◆ ASSIGNMENT
Search the data for the word "consume" and copy out every line that has it.

Saved data entries
- Opening Delimiter -

Lemma interleaved_snoc t u samples s e :
  interleaved t u (samples ++ [(s, e)]) = interleaved t u samples ++ [(t, s); (u, e)].
Proof. unfold interleaved. by rewrite bind_app. Qed.

Lemma elapsed_snoc w samples s e :
  elapsed w (samples ++ [(s, e)]) = elapsed w samples ++ [e ⊟[w] s].
Proof. unfold elapsed. by rewrite fmap_app. Qed.

Lemma elapsed_app w s1 s2 : elapsed w (s1 ++ s2) = elapsed w s1 ++ elapsed w s2.
Proof. apply fmap_app. Qed.

Lemma length_elapsed w samples : length (elapsed w samples) = length samples.
Proof. unfold elapsed. by rewrite length_fmap. Qed.

(** The block after the first results are stored from [n] on. *)
Lemma list_inserts_snoc {A} (n : nat) (k l : list A) (x : A) :
  <[(n + length k)%nat := x]> (list_inserts n k l) = list_inserts n (k ++ [x]) l.
Proof.
  revert n. induction k as [|y k IH]; intros n; simpl; [by rewrite Nat.add_0_r|].
  rewrite <-IH. rewrite list_insert_insert_ne by lia. f_equal. f_equal. lia.
Qed.

(** A thread that has returned. *)
Definition returned (t : nat) (c : config) : Prop :=
  ∃ th, threads c !! t = Some th ∧ code th = Ret tt.

(** The loop index after one more sample. *)
Lemma next_index {A} (l : list A) x : Z.of_nat (length l) + 1 = Z.of_nat (length (l ++ [x])).
Proof. rewrite length_app. simpl. lia. Qed.

Ltac next_sample s e :=
  rewrite <-?app_assoc; cbn [app]; rewrite <-interleaved_snoc; rewrite (next_index _ (s, e));
  match goal with |- context [Z.of_nat (S ?n) - 1] =>
    replace (Z.of_nat (S n) - 1) with (Z.of_nat n) by lia end.
Ltac count_samples := rewrite ?length_app; simpl; lia.

(** ** A concrete instance

    The kernel that may do every documented step, two unused notifications and
    two unused endpoints, a shared variable and a block of results. *)
Definition example_abi : FaultAbi :=
  {| UD_INSTRUCTION_SIZE := 2; seL4_Fault_UserException := 3;
     user_exception_law := ltac:(discriminate) |}.

Definition example_kernel (P : Platform) : @Kernel P example_abi := @reference_kernel P example_abi.

Definition example_objects : gmap Z object :=
  {[10 := Notification false []; 11 := Notification false [];
    12 := Endpoint [] []; 13 := Endpoint [] []]}.

Definition example_heap : heap :=
  Heap {[1%positive := [0]; 2%positive := replicate 600 7]} 0.
(** [results[j]] receives the counters of every chunk, and the cycle count of
    the last one. *)
Definition benchmark_set_prio_average (results : ptr) (auth : Z) : proc unit :=
  n_counters ← sys_call "sel4bench_get_num_counters" [];
  for_to N_RUNS (λ j,
    chunks ← sys_call "sel4bench_get_num_generic_counter_chunks" [Vint n_counters];
    for_to chunks (λ chunk,
      let row := ptr_add results (j * NUM_AVERAGE_EVENTS) in
      mask ← sys_call "sel4bench_enable_generic_counters" [Vint chunk; Vint n_counters];
      start ← SEL4BENCH_READ_CCNT;
      for_to AVERAGE_RUNS (λ _,
        _ ← TCB_SetPriority SEL4UTILS_TCB_SLOT auth seL4_MaxPrio; mret tt);;
      end_ ← SEL4BENCH_READ_CCNT;
      sys_do "sel4bench_read_and_stop_counters" [Vint mask; Vint chunk; Vint n_counters; Vptr row];;
      store_to row CYCLE_COUNT_EVENT (end_ ⊟[ccnt_bits] start))).

Definition benchmark_yield_average (results : ptr) : proc unit :=
  n_counters ← sys_call "sel4bench_get_num_counters" [];
  for_to N_RUNS (λ j,
    chunks ← sys_call "sel4bench_get_num_generic_counter_chunks" [Vint n_counters];
    for_to chunks (λ chunk,
      let row := ptr_add results (j * NUM_AVERAGE_EVENTS) in
      mask ← sys_call "sel4bench_enable_generic_counters" [Vint chunk; Vint n_counters];
      start ← SEL4BENCH_READ_CCNT;
      for_to AVERAGE_RUNS (λ _, seL4_Yield);;
      end_ ← SEL4BENCH_READ_CCNT;
      sys_do "sel4bench_read_and_stop_counters" [Vint mask; Vint chunk; Vint n_counters; Vptr row];;
      store_to row CYCLE_COUNT_EVENT (end_ ⊟[ccnt_bits] start))).

(** The threads, processes and shared variables on the stacks of the functions
    [main] calls, and the results [env->results] points to. *)
Record locals := Locals {
  high : helper;
  low : helper;
  start_var : ptr;
  high_process : Process.process_t;
  yielder : helper;
  end_var : ptr;
  yield_process : Process.process_t;
  results_mem : ptr;
  stale_words : list val;
}.

Definition main (rt : runtime) (l : locals) (argc : Z) : proc unit :=
  env ← get_env rt argc (sizeof scheduler_layout) 2;
  let results := results_mem l in
  sys_do "sel4bench_init" [];;
  done_ep ← sys_alloc "vka_alloc_endpoint" [];
  produce ← sys_alloc "vka_alloc_notification" [];
  consume ← sys_alloc "vka_alloc_notification" [];
  measure_signal_overhead produce (at_ results "overhead_signal");;
  measure_yield_overhead (at_ results "overhead_ccnt");;
  min ← min_overhead (at_ results "overhead_ccnt") N_RUNS;
  set_field scheduler_layout results "overhead_ccnt_min" min;;
  benchmark_prio_threads (high l) (low l) (start_var l) (stale_words l) done_ep produce consume
    (at_ results "thread_results");;
  benchmark_prio_threads_ep (high l) (low l) (start_var l) done_ep produce consume results;;
  benchmark_prio_processes (high_process l) (low l) (stale_words l) done_ep produce consume
    (at_ results "process_results");;
  benchmark_prio_processes_ep (high_process l) (low l) done_ep produce consume results;;
  auth ← simple_get_tcb;
  benchmark_set_prio_average (at_ results "set_prio_average") auth;;
  benchmark_yield_thread (yielder l) (end_var l) done_ep (at_ results "thread_yield");;
  benchmark_yield_thread_ep (yielder l) (end_var l) done_ep results;;
  benchmark_yield_process (yield_process l) done_ep (at_ results "process_yield");;
  benchmark_yield_process_ep (yield_process l) done_ep results;;
  benchmark_yield_average (at_ results "average_yield");;
  finished env EXIT_SUCCESS.

End app.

- Closing Delimiter -

◆ ANSWER SPACE
  consume ← sys_alloc "vka_alloc_notification" [];
  benchmark_prio_threads (high l) (low l) (start_var l) (stale_words l) done_ep produce consume
  benchmark_prio_threads_ep (high l) (low l) (start_var l) done_ep produce consume results;;
  benchmark_prio_processes (high_process l) (low l) (stale_words l) done_ep produce consume
  benchmark_prio_processes_ep (high_process l) (low l) done_ep produce consume results;;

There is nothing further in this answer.